* [ASSIGNED TASK] Below are the entries to work from; restate word for word the portion that opens with the line containing "dbdb._assert_open, dbdb.validate_opt, dbdb._validate_key." and closes with the line containing "#[local] Hint Extern 0 (IndexSpec", keeping both.

* [DATA EXTRACT]
----
(* ===== verification/CollectionRun.v ===== *)
(** The collection's methods, run on a database that holds a table: reads return
    what the table says, and the transaction blocks change it as specified. *)

From S2P Require Import Prelude PyBase Struct SimDisk Locking Physical PhysicalFacts Recovery KeyList Logical Pickle Index.
From S2P Require Import BPlusTree BPlusIndex Engine Session Text Database TableDb Json Collection CollectionSpec CollectionInv.

(** [f] started in [P] has the outcome [r] and ends in [Q]. *)
Definition runs {E S A} (P : S -> Prop) (f : stx E S A) (r : result E A) (Q : S -> Prop) : Prop :=
  forall s, P s -> exists s', f s = (s', r) /\ Q s'.

Section runs.
Context {E S : Type}.
Implicit Types (P Q R : S -> Prop).

Lemma runs_ret {A} P (a : A) : runs (E := E) P (mret a) (Ok a) P.
Proof. intros s Hs. by exists s. Qed.

Lemma runs_raise {A} P (e : E) : runs (A := A) P (raise e) (Raise e) P.
Proof. intros s Hs. by exists s. Qed.

Lemma runs_lift {A} P (r : result E A) : runs P (lift_res r) r P.
Proof. intros s Hs. by exists s. Qed.

Lemma runs_bind {A B} P Q R (f : stx E S A) (g : A -> stx E S B) a r :
  runs P f (Ok a) Q -> runs Q (g a) r R -> runs P (f ≫= g) r R.
Proof.
  intros Hf Hg s Hs. destruct (Hf s Hs) as (s1 & E1 & H1). destruct (Hg s1 H1) as (s2 & E2 & H2). exists s2. split; [|done].
  by erewrite stx_bind_ok by exact E1.
Qed.

Lemma runs_bind_raise {A B} P Q (f : stx E S A) (g : A -> stx E S B) e :
  runs P f (Raise e) Q -> runs P (f ≫= g) (Raise e) Q.
Proof. intros Hf s Hs. destruct (Hf s Hs) as (s1 & E1 & H1). exists s1. split; [|done]. by erewrite stx_bind_raise by exact E1. Qed.

Lemma runs_get {B} P Q (g : S -> stx E S B) r : (forall s, P s -> runs (fun s' => P s' /\ s' = s) (g s) r Q) -> runs P (get_st ≫= g) r Q.
Proof. intros Hg s Hs. destruct (Hg s Hs s (conj Hs eq_refl)) as (s' & E' & Hq). exists s'. split; [|done]. by erewrite stx_bind_ok by reflexivity. Qed.

Lemma runs_pre {A} P P' Q (f : stx E S A) r : (forall s, P' s -> P s) -> runs P f r Q -> runs P' f r Q.
Proof. intros HP Hf s Hs. apply Hf. auto. Qed.

Lemma runs_post {A} P Q Q' (f : stx E S A) r : (forall s, Q s -> Q' s) -> runs P f r Q -> runs P f r Q'.
Proof. intros HQ Hf s Hs. destruct (Hf s Hs) as (s' & E' & Hq). exists s'. auto. Qed.

End runs.

#[global] Instance json_keys `{JsonLib} : KeyOk json := fun _ => True.

(** A database's path never changes. *)
Section path.
Context `{Pickle} {N : Type} `{Index N} {V : Type} `{Codec V}.

Lemma on_tree_path {A} (f : St (Tree N) A) p : preserves (fun d => db_path d = p) (dbdb.on_tree f).
Proof. intros d d' r Hd. unfold dbdb.on_tree, zoom. destruct (f (db_tree d)). by intros [= <- _]. Qed.

Lemma getitem_path k p : preserves (fun d => db_path d = p) (dbdb.getitem (V := V) k).
Proof.
  unfold dbdb.getitem, dbdb._assert_open, dbdb._validate_key. pose proof @on_tree_path. preserve.
Qed.

Lemma scan_path a b c p : preserves (fun d => db_path d = p) (dbdb.scan (V := V) a b c).
Proof.
  unfold dbdb.scan, dbdb._assert_open, dbdb.validate_opt, dbdb._validate_key. pose proof @on_tree_path. preserve.
Qed.

End path.

Section run.
Context `{Pickle} (order : nat) (Horder : (3 <= order)%nat) `{JsonLibLaws} `{!Codec json, !CodecLaws json}.
#[local] Hint Extern 0 (Index bnode) => exact (bplus_index order) : typeclass_instances.
#[local] Hint Extern 0 (IndexSpec bnode) => exact (bplus_spec order Horder) : typeclass_instances.
Implicit Types (c : Collection bnode) (m : _Meta) (B T : list (pystr * json)) (k f x : pystr) (doc v : json) (ix : gset pystr) (n : number) (w : nat).

(** The collection's database holds the committed table [T], and its clock shows [n]. *)
Definition coll m ix n T c : Prop :=
  db_holds (c_db c) m T T /\ db_path (c_db c) <> None /\ _indexes c = ix /\ forall i, _clock c i = n.

Lemma on_db_runs {A} (g : St (DBDB bnode) A) r m ix n T :
  (forall d, db_holds d m T T -> exists d', g d = (d', r) /\ db_holds d' m T T) -> (forall p, preserves (fun d => db_path d = p) g) ->
  runs (coll m ix n T) (collection.on_db g) r (coll m ix n T).
Proof.
  intros Hg Hp c (Hd & Hpath & Hix & Hclk). destruct (Hg _ Hd) as (d' & E & Hd'). exists (collection.set_db d' c).
  split; [by apply zoom_eq|]. split_and!; try done. simpl. by rewrite (Hp _ _ _ _ eq_refl E).
Qed.

(** ** Reads *)

Lemma getitem_runs m ix n T k :
  k <> [] -> runs (coll m ix n T) (collection.on_db (dbdb.getitem k)) (match kv_get k T with Some v => Ok v | None => Raise (KeyError k) end) (coll m ix n T).
Proof. intros Hk. apply on_db_runs; [|intros; apply getitem_path]. intros d Hd. destruct (db_getitem d m T T k Hd Hk) as (d' & E & Hd'). by exists d'. Qed.

Lemma db_get_runs m ix n T k :
  k <> [] -> runs (coll m ix n T) (collection.db_get k) (Ok (old_doc k T)) (coll m ix n T).
Proof.
  intros Hk. unfold collection.db_get. apply (runs_bind _ (coll m ix n T) _ _ _ (kv_get k T)); [|apply runs_ret].
  apply on_db_runs.
  - intros d Hd. destruct (db_getitem d m T T k Hd Hk) as (d' & E & Hd'). exists d'. split; [|done].
    unfold dbdb.get, try_with, mbind, stx_bind. rewrite E. by destruct (kv_get k T).
  - intros p d d' r Hd. unfold dbdb.get, try_with.
    assert (preserves (fun d : DBDB bnode => db_path d = p) (v ← dbdb.getitem k; mret (Some v))) as Hpre
      by (apply preserves_bind; [apply getitem_path|intros a; apply preserves_ret]).
    destruct ((v ← dbdb.getitem k; mret (Some v)) d) as [d1 [a|e]] eqn:E; [intros [= <- _]; by eapply Hpre|].
    intros E2. assert (d1 = d') as <- by (destruct e; by injection E2). by eapply Hpre.
Qed.

Lemma now_runs m ix n T : runs (coll m ix n T) collection.now (Ok n) (coll m ix n T).
Proof.
  intros c (Hd & Hp & Hix & Hclk). exists (mkCollection (c_db c) (_indexes c) (_clock c) (S (c_reads c))). split; [|by split_and!].
  unfold collection.now. erewrite stx_bind_ok by reflexivity. erewrite stx_bind_ok by reflexivity. rewrite Hclk. reflexivity.
Qed.

Lemma of_to_number e : to_number (of_number e) = Ok e.
Proof. by destruct e. Qed.

Lemma is_expired_runs m ix ix' n T k :
  consistent n ix' T -> runs (coll m ix n T) (collection._is_expired k) (Ok (expired_at n T k)) (coll m ix n T).
Proof.
  intros Hc. unfold collection._is_expired. eapply runs_bind; [by apply db_get_runs|]. unfold expired_at, old_doc.
  destruct (kv_get (_expiry_key k) T) as [v|] eqn:Ev; [|apply runs_ret].
  destruct (co_expiry _ _ _ Hc _ _ Ev) as (k' & e & doc & _ & -> & _); [apply startswith_spec; by eexists|]. rewrite of_to_number. simpl.
  destruct e as [z|y]; simpl; (eapply runs_bind; [apply now_runs|]; apply runs_ret).
Qed.

(** The documents that are alive, among the given keys. *)
Definition alive n T (ks : list pystr) : list pystr := base.filter (fun k => startswith k _RESERVED || expired_at n T k = false) ks.

Lemma visible_runs m ix ix' n T ks :
  consistent n ix' T -> runs (coll m ix n T) (collection.visible ks) (Ok (alive n T ks)) (coll m ix n T).
Proof.
  intros Hc. induction ks as [|k ks IH]; [apply runs_ret|]. cbn [collection.visible]. unfold alive. rewrite filter_cons.
  destruct (startswith k _RESERVED) eqn:Er; simpl; [done|].
  eapply runs_bind; [by eapply is_expired_runs|]. eapply runs_bind; [apply IH|]. destruct (expired_at n T k); apply runs_ret.
Qed.

Lemma db_keys_runs m ix n T : runs (coll m ix n T) (collection.on_db (dbdb.keys (V := json) None None None)) (Ok T.*1) (coll m ix n T).
Proof.
  apply on_db_runs.
  - intros d Hd. destruct (db_keys d m T T None Hd) as (d' & E & Hd'); [done|]. exists d'. split; [|done]. rewrite E. do 3 f_equal. clear. by induction T as [|a T IH]; [|rewrite filter_cons_True, IH].
  - intros p. unfold dbdb.keys. apply preserves_bind; [apply scan_path|]. auto with preserve.
Qed.

Lemma keys_runs m ix ix' n T :
  consistent n ix' T -> runs (coll m ix n T) collection.keys (Ok (alive n T T.*1)) (coll m ix n T).
Proof. intros Hc. eapply runs_bind; [apply db_keys_runs|by eapply visible_runs]. Qed.

Lemma scan_runs m ix n T (p : pystr) :
  p <> [] ->
  runs (coll m ix n T) (collection.on_db (dbdb.scan (Some p) None None)) (Ok (base.filter (fun a => startswith a.1 p = true) T)) (coll m ix n T).
Proof.
  intros Hp. apply on_db_runs; [|intros; apply scan_path]. intros d Hd. by destruct (db_scan d m T T (Some p) Hd) as (d' & E & Hd'); [congruence|exists d'].
Qed.

(** ** Transaction blocks *)

(** In a block that began at [B] and shows [T] after at most [w] writes. *)
Definition in_block m ix n B T w (s : Collection bnode * Transaction) : Prop :=
  in_tx order Horder (c_db s.1, s.2) m B T w /\ _indexes s.1 = ix /\ forall i, _clock s.1 i = n.

Lemma on_tx_eq {A} (g : St (DBDB bnode * Transaction) A) c tx d' tx' r :
  g (c_db c, tx) = ((d', tx'), r) -> collection.on_tx g (c, tx) = ((collection.set_db d' c, tx'), r).
Proof. intros E. unfold collection.on_tx, zoom. cbn [fst snd]. by rewrite E. Qed.

Lemma on_self_eq {A} (g : St (Collection bnode) A) c tx c' r : g c = (c', r) -> collection.on_self g (c, tx) = ((c', tx), r).
Proof. intros E. unfold collection.on_self, zoom. cbn [fst snd]. by rewrite E. Qed.

Lemma on_tx_runs {A} (g : St (DBDB bnode * Transaction) A) r m ix n B T T' w w' :
  (forall s, in_tx order Horder s m B T w -> exists s', g s = (s', r) /\ in_tx order Horder s' m B T' w') ->
  runs (in_block m ix n B T w) (collection.on_tx g) r (in_block m ix n B T' w').
Proof.
  intros Hg [c tx] (Hin & Hix & Hclk). destruct (Hg _ Hin) as ([d' tx'] & E & Hin'). exists (collection.set_db d' c, tx').
  split; [by apply on_tx_eq|]. by split_and!.
Qed.

(** The block's body may also read the collection, which shows what is committed. *)
Lemma on_self_runs {A} (g : St (Collection bnode) A) r m ix n B T w :
  runs (coll m ix n B) g r (coll m ix n B) -> runs (in_block m ix n B T w) (collection.on_self g) r (in_block m ix n B T w).
Proof.
  intros Hg [c tx] ((base & sn & Hh & HB & Ho & Hp & Hb1 & Hb2 & Hb3 & Hb4 & Hb5 & Hb6) & Hix & Hclk). cbn [fst snd] in *.
  destruct (Hg c) as (c' & E & (base' & kvs' & Hh' & HB' & HT' & Ho') & Hp' & Hix' & Hclk').
  { split_and!; try done. exists base, base. by split_and!. }
  exists (c', tx). split; [by apply on_self_eq|]. split; [|done]. exists base, sn. cbn [fst snd].
  assert (base' = base) as -> by (by eapply stored_fun). assert (kvs' = base) as -> by (by eapply stored_fun). by split_and!.
Qed.

(** What a block leaves: the table it built is committed, or the disk failed. *)
Definition block_outcome m ix n B T (c : Collection bnode) (r : res unit) : Prop :=
  tx_outcome order Horder m B T (c_db c) r /\ _indexes c = ix /\ forall i, _clock c i = n.

Lemma with_transaction_runs (body : St (Collection bnode * Transaction) unit) m ix n B T w c :
  coll m ix n B c -> Z.of_nat (length B + w) < 2 ^ 64 ->
  runs (in_block m ix n B B 0) body (Ok tt) (in_block m ix n B T w) ->
  exists c' r, collection.with_transaction body c = (c', r) /\ block_outcome m ix n B T c' r.
Proof.
  intros (Hd & Hp & Hix & Hclk) Hlen Hb. destruct (tx_enter order Horder (c_db c) m B Hd Hp) as ([d1 tx1] & E1 & Hin1).
  unfold collection.with_transaction.
  assert (collection.on_tx transaction.__enter__ (c, mkTransaction None []) = ((collection.set_db d1 c, tx1), Ok tt)) as Ee
    by (by apply on_tx_eq).
  erewrite stx_bind_ok by exact Ee. unfold collection.block.
  destruct (Hb (collection.set_db d1 c, tx1)) as ([c2 tx2] & E2 & Hin2 & Hix2 & Hclk2); [by split_and!|]. rewrite E2.
  destruct (tx_commit order Horder (c_db c2, tx2) m B T w Hin2 Hlen) as (d3 & tx3 & r3 & E3 & Hout).
  assert (collection.on_tx (transaction.__exit__ false) (c2, tx2) = ((collection.set_db d3 c2, tx3), r3)) as Ex
    by (by apply on_tx_eq).
  exists (collection.set_db d3 c2), r3. split; [|done]. unfold mbind, stx_bind. rewrite Ex. by destruct r3 as [[]|].
Qed.

(** A block whose body raises changes nothing. *)
Lemma with_transaction_aborts (body : St (Collection bnode * Transaction) unit) m ix n B T w e c :
  coll m ix n B c -> runs (in_block m ix n B B 0) body (Raise e) (in_block m ix n B T w) ->
  exists c', collection.with_transaction body c = (c', Raise e) /\ coll m ix n B c'.
Proof.
  intros (Hd & Hp & Hix & Hclk) Hb. destruct (tx_enter order Horder (c_db c) m B Hd Hp) as ([d1 tx1] & E1 & Hin1).
  unfold collection.with_transaction.
  assert (collection.on_tx transaction.__enter__ (c, mkTransaction None []) = ((collection.set_db d1 c, tx1), Ok tt)) as Ee
    by (by apply on_tx_eq).
  erewrite stx_bind_ok by exact Ee. unfold collection.block.
  destruct (Hb (collection.set_db d1 c, tx1)) as ([c2 tx2] & E2 & Hin2 & Hix2 & Hclk2); [by split_and!|]. rewrite E2.
  destruct (tx_abort order Horder (c_db c2, tx2) m B T w Hin2) as (d3 & tx3 & E3 & Hd3 & Hp3).
  assert (collection.on_tx (transaction.__exit__ true) (c2, tx2) = ((collection.set_db d3 c2, tx3), Ok tt)) as Ex
    by (by apply on_tx_eq).
  exists (collection.set_db d3 c2). split; [|by split_and!]. unfold mbind, stx_bind. by rewrite Ex.
Qed.

End run.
----
* [EXPECTED OUTPUT]
  unfold dbdb.scan, dbdb._assert_open, dbdb.validate_opt, dbdb._validate_key. pose proof @on_tree_path. preserve.
Qed.

End path.

Section run.
Context `{Pickle} (order : nat) (Horder : (3 <= order)%nat) `{JsonLibLaws} `{!Codec json, !CodecLaws json}.
#[local] Hint Extern 0 (Index bnode) => exact (bplus_index order) : typeclass_instances.
#[local] Hint Extern 0 (IndexSpec bnode) => exact (bplus_spec order Horder) : typeclass_instances.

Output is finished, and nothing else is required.